# Expensive Dublin & take home pay?



## ClubMan (30 Jan 2003)

*Expensive Dublin & take home pay?*

Hi All,
I read in one of the Sunday papers that

1) Dublin is one of the most expensive cities in the world (no surprise)

2) Take home pay (relative to gross) is fairly high in Ireland. It cites an example that someone earning 100K in Ireland will take home 70K ????

Im at a loss to understand the second point.

Any one care to clarify? I would have thought it would have been a little over 50K

_Title edited by ClubMan._

Elvis


----------



## ClubMan (30 Jan 2003)

According to [broken link removed] somebody on €100,000 will pay c. €63,000 after tax and PRSI (assuming basic credits etc.).
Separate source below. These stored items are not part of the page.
(** What [upload_document] needs to go through, in the order it asks: two
    ids that parse, a stored advocate, a stored case, the advocate among
    the advocates of the case, a file that passes [validate_file], an
    upload that S3 takes, and a database that takes the row (its id is
    free) and the refresh. *)
Definition upload_document_accepts (E : Env) (advocate_id case_id : string)
    (w : W) : Prop :=
  is_Some (uuid_parse E advocate_id)
  /\ is_Some (uuid_parse E case_id)
  /\ is_Some (advocates (db w) !! advocate_id)
  /\ is_Some (cases (db w) !! case_id)
  /\ advocate_id ∈ case_advocate (db w) case_id
  /\ fst (validate_file w) = Return tt
  /\ s3_upload_ok E = true
  /\ db_ok E = true
  /\ documents (db w) !! uuid_str (uuid4 E 1) = None
  /\ db_refresh_ok E = true.

End Main.

(* ===================================================================== *)
(** ** Concrete surroundings and stores *)
(* ===================================================================== *)

Module Examples.

Definition hex_val (a : ascii) : option N :=
  let n := N_of_ascii a in
  if ((48 <=? n) && (n <=? 57))%N then Some (n - 48)%N
  else if ((97 <=? n) && (n <=? 102))%N then Some (n - 87)%N
  else if ((65 <=? n) && (n <=? 70))%N then Some (n - 55)%N
  else None.

Fixpoint parse_hex (s : string) (acc : N) : option N :=
  match s with
  | EmptyString => Some acc
  | String a s' =>
      match hex_val a with
      | Some d => parse_hex s' (acc * 16 + d)%N
      | None => None
      end
  end.

Fixpoint remove_dashes (s : string) : string :=
  match s with
  | EmptyString => EmptyString
  | String a s' =>
      if Ascii.eqb a "-" then remove_dashes s' else String a (remove_dashes s')
  end.

(** A parser for the canonical 8-4-4-4-12 form, on which it agrees with
    [uuid.UUID]. *)
Definition canonical_uuid (s : string) : option N :=
  if (String.length s =? 36)%nat
     && (String.length (remove_dashes s) =? 32)%nat
     && bool_decide (String.get 8 s = Some "-"%char)
     && bool_decide (String.get 13 s = Some "-"%char)
     && bool_decide (String.get 18 s = Some "-"%char)
     && bool_decide (String.get 23 s = Some "-"%char)
  then parse_hex (remove_dashes s) 0
  else None.

Definition presign (key : string) : option string :=
  Some ("https://lexai-docs.s3.amazonaws.com/" +:+ key +:+ "?X-Amz-Expires=3600").

(** Every call to the surroundings succeeds; the [uuid4] draws of the
    request start at [seed]; a filter binds [str(u)] for a [uuid.UUID]. *)
Definition env_ok (seed : N) : Env :=
  mkEnv canonical_uuid uuid_str (fun k => (seed + N.of_nat k)%N) 1700000000
        "lexai-docs" true true presign true true.

(** As [env_ok], with the database refusing the transaction. *)
Definition env_db_down (seed : N) : Env :=
  mkEnv canonical_uuid uuid_str (fun k => (seed + N.of_nat k)%N) 1700000000
        "lexai-docs" true true presign false true.

(** As [env_ok], with the refresh after a commit failing. *)
Definition env_refresh_down (seed : N) : Env :=
  mkEnv canonical_uuid uuid_str (fun k => (seed + N.of_nat k)%N) 1700000000
        "lexai-docs" true true presign true false.

(** As [env_ok], with a filter binding [u.hex] for a [uuid.UUID]. *)
Definition env_hex (seed : N) : Env :=
  mkEnv canonical_uuid uuid_hex (fun k => (seed + N.of_nat k)%N) 1700000000
        "lexai-docs" true true presign true true.

(** As [env_ok], with S3 refusing uploads and deletions. *)
Definition env_s3_down (seed : N) : Env :=
  mkEnv canonical_uuid uuid_str (fun k => (seed + N.of_nat k)%N) 1700000000
        "lexai-docs" false false presign true true.

Definition id1 : string := "02c20b1c-7325-40cc-92dc-35d33de9208f".
Definition id2 : string := "151deed3-ce59-4f2a-af97-3490b86b2891".
Definition id3 : string := "ac965b3d-5ab4-4c41-8268-709b6a17c281".
Definition id4 : string := "5b0c1f6e-0d8a-4c54-9a55-0e1d2c3b4a59".

Definition ten_bytes : list Byte.byte :=
  [Byte.x54; Byte.x65; Byte.x73; Byte.x74; Byte.x20;
   Byte.x66; Byte.x69; Byte.x6c; Byte.x65; Byte.x0a].

Definition stream (name : string) (bytes : list Byte.byte) : UploadFile :=
  mkUploadFile name bytes 0 false.

(** [src/LexAI]: two users; a case registered by the first (its
    [client_id] is that user's id); no file yet. *)
Definition lexai_db : LexAI.DB :=
  LexAI.mkDB
    {[ id1 := LexAI.User.mk "Test Advocate" "advocate@example.com" "Lawyer" 1690000000;
       id2 := LexAI.User.mk "Other Advocate" "other@example.com" "Lawyer" 1690000001 ]}
    {[ id3 := LexAI.Case.mk "Test Case" id1 1690000002 ]}
    ∅.

Definition lexai_world : LexAI.W :=
  mkWorld lexai_db ∅ (stream "example.txt" ten_bytes) [].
So with additional credits maybe €70,000 take home isn't infeasible? Did the article specify the assumptions (tax credits, single or married etc.)?


----------



## Tommy (30 Jan 2003)

> somebody on €100,000 will pay c. €63,000 after tax and PRSI



Should this not read...

somebody on €100,000 will *take home* c. €63,000 after tax and PRSI  ???


----------



## ClubMan (30 Jan 2003)

Yes - of course. I'm not used to these early starts on AAM... :lol


----------



## Contango10 (30 Jan 2003)

Why are you at a loss to understand the second point?

Surely most people now know that income tax, and especially PRSI, are quite low in Ireland compared to other countries.

e.g. our PRSI rate is 4% + 2% Levy, while this can be up to 20% in other countries.

Here are some data for a single PAYE worker from 2002 (I don't guarantee them 100%)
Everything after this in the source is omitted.